In fact, lying to a judge, under oath or not, is nearly always not a good idea. It’s like trying to disarm a policeman. A lawyer, whether a government lawyer and or a lawyer for the poor schlub called to the bar to answer for felony or misdemeanor, is expected to play it straight in court. Lawyers are sometimes bad about stretching facts to cover a lack of authentic evidence, and judges are often quick to forgive a slip of the tongue or memory. Judges are lawyers, too. But not always.
Justice Department lawyers enraged Judge Hanen last month when they told him, loud, clear and several times, that President Obama’s deportation amnesty, called “deferred action,” had not actually gone into effect and was, in fact, still deferred. Only it wasn’t. They had stretched the truth somewhat; if a mere citizen under oath had done this, it would have been called “lying.”

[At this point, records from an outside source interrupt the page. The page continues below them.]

(** C10. A trained estimator stays trained: whatever [train_model]
    returns it leaves [is_trained] true, [predict_future_yields] changes
    nothing, so every sequence of calls from a trained estimator ends
    trained with every call starting trained; in particular every call
    that follows a successful [train_model] starts from a trained
    estimator. *)
Theorem trained_is_permanent :
  (forall self b (h : gmap positive DataFrame),
     is_trained self = true ->
     is_trained (snd (fst (train_model self b h))) = true) /\
  (forall w now n, step w (Predict now n) = w) /\
  (forall w cs,
     is_trained (est w) = true ->
     is_trained (est (run w cs)) = true /\
     Forall (fun w' => is_trained (est w') = true) (worlds_before w cs)) /\
  (forall w b cs,
     fst (fst (train_model (est w) b (objects w))) = true ->
     Forall (fun w' => is_trained (est w') = true)
            (worlds_before (step w (Fit b)) cs)).
Proof.
  split; [| split; [| split]].
  - intros self b h Ht.
    destruct (train_model self b h) as [[ok self'] h'] eqn:E. simpl.
    destruct (train_model_effect _ _ _ _ _ _ E) as (_ & Hkeep & _).
    exact (Hkeep Ht).
  - reflexivity.
  - intros w cs Hw. now apply worlds_stay_trained.
  - intros w b cs Hok. apply worlds_stay_trained. simpl.
    destruct (train_model (est w) b (objects w)) as [[ok self'] h'] eqn:E.
    simpl in *. subst ok.
    destruct (train_model_effect _ _ _ _ _ _ E) as (_ & _ & _ & Ht & _).
    destruct (Ht eq_refl) as [Htrained _]. exact Htrained.
Qed.

(** *** Forecasts *)

Lemma mapM_pointwise {A B} (f : A -> option B) (g : A -> B) (l : list A) :
  (forall x, x ∈ l -> f x = Some (g x)) -> mapM f l = Some (g <$> l).
Proof.
  induction l as [|x l IH]; intros Hf; [reflexivity |].
  cbn. rewrite (Hf x) by apply list_elem_of_here. cbn.
  rewrite IH; [reflexivity |].
  intros y Hy. apply Hf. now apply list_elem_of_further.
Qed.

Lemma map_after_fmap {A B C} (g : B -> C) (f : A -> B) (l : list A) :
  map g (f <$> l) = (fun x => g (f x)) <$> l.
Proof. induction l as [|x l IH]; cbn; [reflexivity | now rewrite IH]. Qed.

Lemma add_days_in_range (now : datetime) (k : Z) :
  (1 <= toordinal now)%Z -> (0 <= k)%Z ->
  (toordinal now + 30 * k <= MAXORDINAL)%Z ->
  add_days now (30 * k) = Some (date_at now k).
Proof.
  intros H1 H2 H3. unfold add_days, date_at.
  unfold MAXORDINAL, MAX_DELTA_DAYS in *.
  destruct (Z.abs (30 * k) >? 999999999)%Z eqn:E1; [lia |].
  destruct ((0 <? toordinal now + 30 * k)
            && (toordinal now + 30 * k <=? 3652059))%Z eqn:E2;
    [reflexivity | lia].
Qed.

Lemma add_days_overflow (now : datetime) (k : Z) :
  (toordinal now + k > MAXORDINAL)%Z -> add_days now k = None.
Proof.
  intros H. unfold add_days. unfold MAXORDINAL in *.
  destruct (Z.abs k >? MAX_DELTA_DAYS)%Z; [reflexivity |].
  destruct ((0 <? toordinal now + k)
            && (toordinal now + k <=? 3652059))%Z eqn:E2;
    [lia | reflexivity].
Qed.

Lemma future_dates_in_range (now : datetime) (n : Z) :
  (1 <= toordinal now)%Z -> (toordinal now + 30 * n <= MAXORDINAL)%Z ->
  future_dates now n = Some (date_at now <$> range1 n).
Proof.
  intros H1 H2. unfold future_dates. apply mapM_pointwise.
  intros k Hk. apply elem_of_seqZ in Hk.
  apply add_days_in_range; lia.
Qed.

(** A horizon that runs past 9999-12-31 leaves no list of dates. *)
Lemma future_dates_overflow (now : datetime) (n : Z) :
  (1 <= n)%Z -> (toordinal now + 30 * n > MAXORDINAL)%Z ->
  future_dates now n = None.
Proof.
  intros H1 H2. unfold future_dates.
  destruct (mapM _ (range1 n)) as [dates|] eqn:E; [| reflexivity].
  assert (Hs : is_Some (mapM (fun i => add_days now (30 * i)) (range1 n)))
    by (rewrite E; eauto).
  apply mapM_is_Some in Hs. rewrite Forall_forall in Hs.
  assert (Hn : n ∈ range1 n) by (apply elem_of_seqZ; lia).
  specialize (Hs n Hn). simpl in Hs.
  rewrite (add_days_overflow now (30 * n) H2) in Hs.
  now destruct Hs.
Qed.

(** The rows a trained, fitted estimator returns when every period is
    within the calendar. *)
Lemma predict_rows self f (now : datetime) (n : Z) :
  is_trained self = true -> model self = Some f ->
  (1 <= toordinal now)%Z -> (toordinal now + 30 * n <= MAXORDINAL)%Z ->
  predict_future_yields self now n =
  (fun k => {| date := date_at now k;
               predicted_yield :=
                 py_max (PyInt 0)
                   (forest_predict f
                      [PyInt (month (date_at now k)); PyInt 0;
                       dec 7 10; dec 75 100]);
               confidence := dec 8 10 |}) <$> range1 n.
Proof.
  intros Ht Hm H1 H2. unfold YieldPredictor.predict_future_yields.
  rewrite Ht, Hm, (future_dates_in_range now n H1 H2). simpl.
  destruct (range1 n) as [|k ks]; [reflexivity |].
  exact (map_after_fmap
           (fun d => {| date := d;
                        predicted_yield :=
                          py_max (PyInt 0) (forest_predict f (features_for d));
                        confidence := dec 8 10 |})
           (date_at now) (k :: ks)).
Qed.

(** C1, amended. After a [train_model] that returned [True] (so on a
    batch of at least 10 rows), [predict_future_yields(n)] for [n >= 1]
    whose last period, call time + 30*n days, is not after 9999-12-31
    returns exactly [n] rows; row [k] (from 1, in order) is dated call
    time + 30*k days, its predicted yield is not below 0 and its
    confidence is 0.8. When the last period is after 9999-12-31 the
    result is empty. *)
Theorem forecast_after_fit self hd (h : gmap positive DataFrame) self' h'
  (now : datetime) (n : Z) :
  train_model self hd h = (true, self', h') ->
  (1 <= n)%Z -> valid now ->
  (exists d0, h !! hd = Some d0 /\ 10 <= nrows d0) /\
  ((toordinal now + 30 * n <= MAXORDINAL)%Z ->
   length (predict_future_yields self' now n) = Z.to_nat n /\
   forall k, (1 <= k <= n)%Z ->
     exists p, predict_future_yields self' now n !! Z.to_nat (k - 1) = Some p /\
               date p = date_at now k /\
               py_le (PyInt 0) (predicted_yield p) = true /\
               confidence p = dec 8 10) /\
  ((toordinal now + 30 * n > MAXORDINAL)%Z ->
   predict_future_yields self' now n = []).
Proof.
  intros Hfit Hn [[Hlo _] _].
  destruct (train_model_effect _ _ _ _ _ _ Hfit) as (_ & _ & _ & Hok & _).
  destruct (Hok eq_refl) as (Ht & [f Hm] & d0 & Hd & _ & Hrows).
  split; [exists d0; auto |]. split.
  - intros Hhi. rewrite (predict_rows self' f now n Ht Hm Hlo Hhi). split.
    + rewrite length_fmap. apply length_seqZ.
    + intros k Hk. eexists. split.
      * rewrite list_lookup_fmap. unfold range1.
        rewrite lookup_seqZ_lt by lia.
        replace (1 + Z.of_nat (Z.to_nat (k - 1)))%Z with k by lia.
        reflexivity.
      * simpl. split; [reflexivity |].
        split; [apply py_max_zero_nonneg | reflexivity].
  - intros Hover. unfold YieldPredictor.predict_future_yields.
    rewrite Ht, (future_dates_overflow now n Hn Hover). reflexivity.
Qed.

(** C6, amended. A trained, fitted estimator builds the feature row of
    period [k] from the calendar month of that period's own date (call
    time + 30*k days), crop index 0, weather score 0.7 and soil score
    0.75, and forecasts the forest's answer on that row, floored at 0. *)
Theorem forecast_features self f (now : datetime) (n : Z) :
  is_trained self = true -> model self = Some f ->
  valid now -> (toordinal now + 30 * n <= MAXORDINAL)%Z ->
  predict_future_yields self now n =
  (fun k => {| date := date_at now k;
               predicted_yield :=
                 py_max (PyInt 0)
                   (forest_predict f
                      [PyInt (month (date_at now k)); PyInt 0;
                       dec 7 10; dec 75 100]);
               confidence := dec 8 10 |}) <$> range1 n.
Proof.
  intros Ht Hm [[Hlo _] _] Hhi. now apply predict_rows.
Qed.

End Estimator.

(** *** The sample batch *)

(** Called on the caller's own object, [prepare_features] does change it:
    the month column appears in the batch itself. [train_model] is safe
    only because it prepares a copy. *)
Lemma prepare_features_changes_its_argument :
  (Sample.heap0 !! 1%positive) ≫= (fun d => columns d !! "month") = None /\
  is_Some ((snd (prepare_features Sample.to_datetime Sample.series_mean
                   1%positive Sample.heap0) !! 1%positive)
           ≫= (fun d => columns d !! "month")).
Proof. split; [reflexivity | vm_compute; eauto]. Qed.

President Obama’s government had, in fact, been granting three-year work permits and stays of deportation to some illegal immigrants under two-year-old policies. But what’s a couple of stretchers among friends? Doesn’t the president himself sometimes help himself to a stretcher or two? That was the theory.
Amnesty litigation is on appeal to the U.S. Supreme Court, and who knows what the justices may have heard from the government about that. Judge Hanen is trying now to figure out what to do about 100,000 illegal immigrants who have been granted amnesty for three years, when he was given to understand that they had been granted this amnesty for only two years.
Judge Hanen had originally ordered the government to give him the names of the illegal immigrants who got the three-year amnesty agreements, but Hispanic-rights advocates objected and appealed, saying that President Obama had assured them that their privacy would be protected.
The back-to-school order for the government lawyers was appealed, too, and on Monday Judge Hanen agreed to stay the order. This may give the lawyers a little time to pull a few all-nighters, perhaps to consult a counselor or two. But to whom does a lawyer go to study ethics? A priest or a pastor? Perhaps a rabbi? The mommy and daddy he never listened to in the first place? Surely not another lawyer. That’s how he got in trouble in the first place.
Judge Hanen will listen to new arguments in August. This time the attorney general is well advised to send some of her best of the ethically cleansed.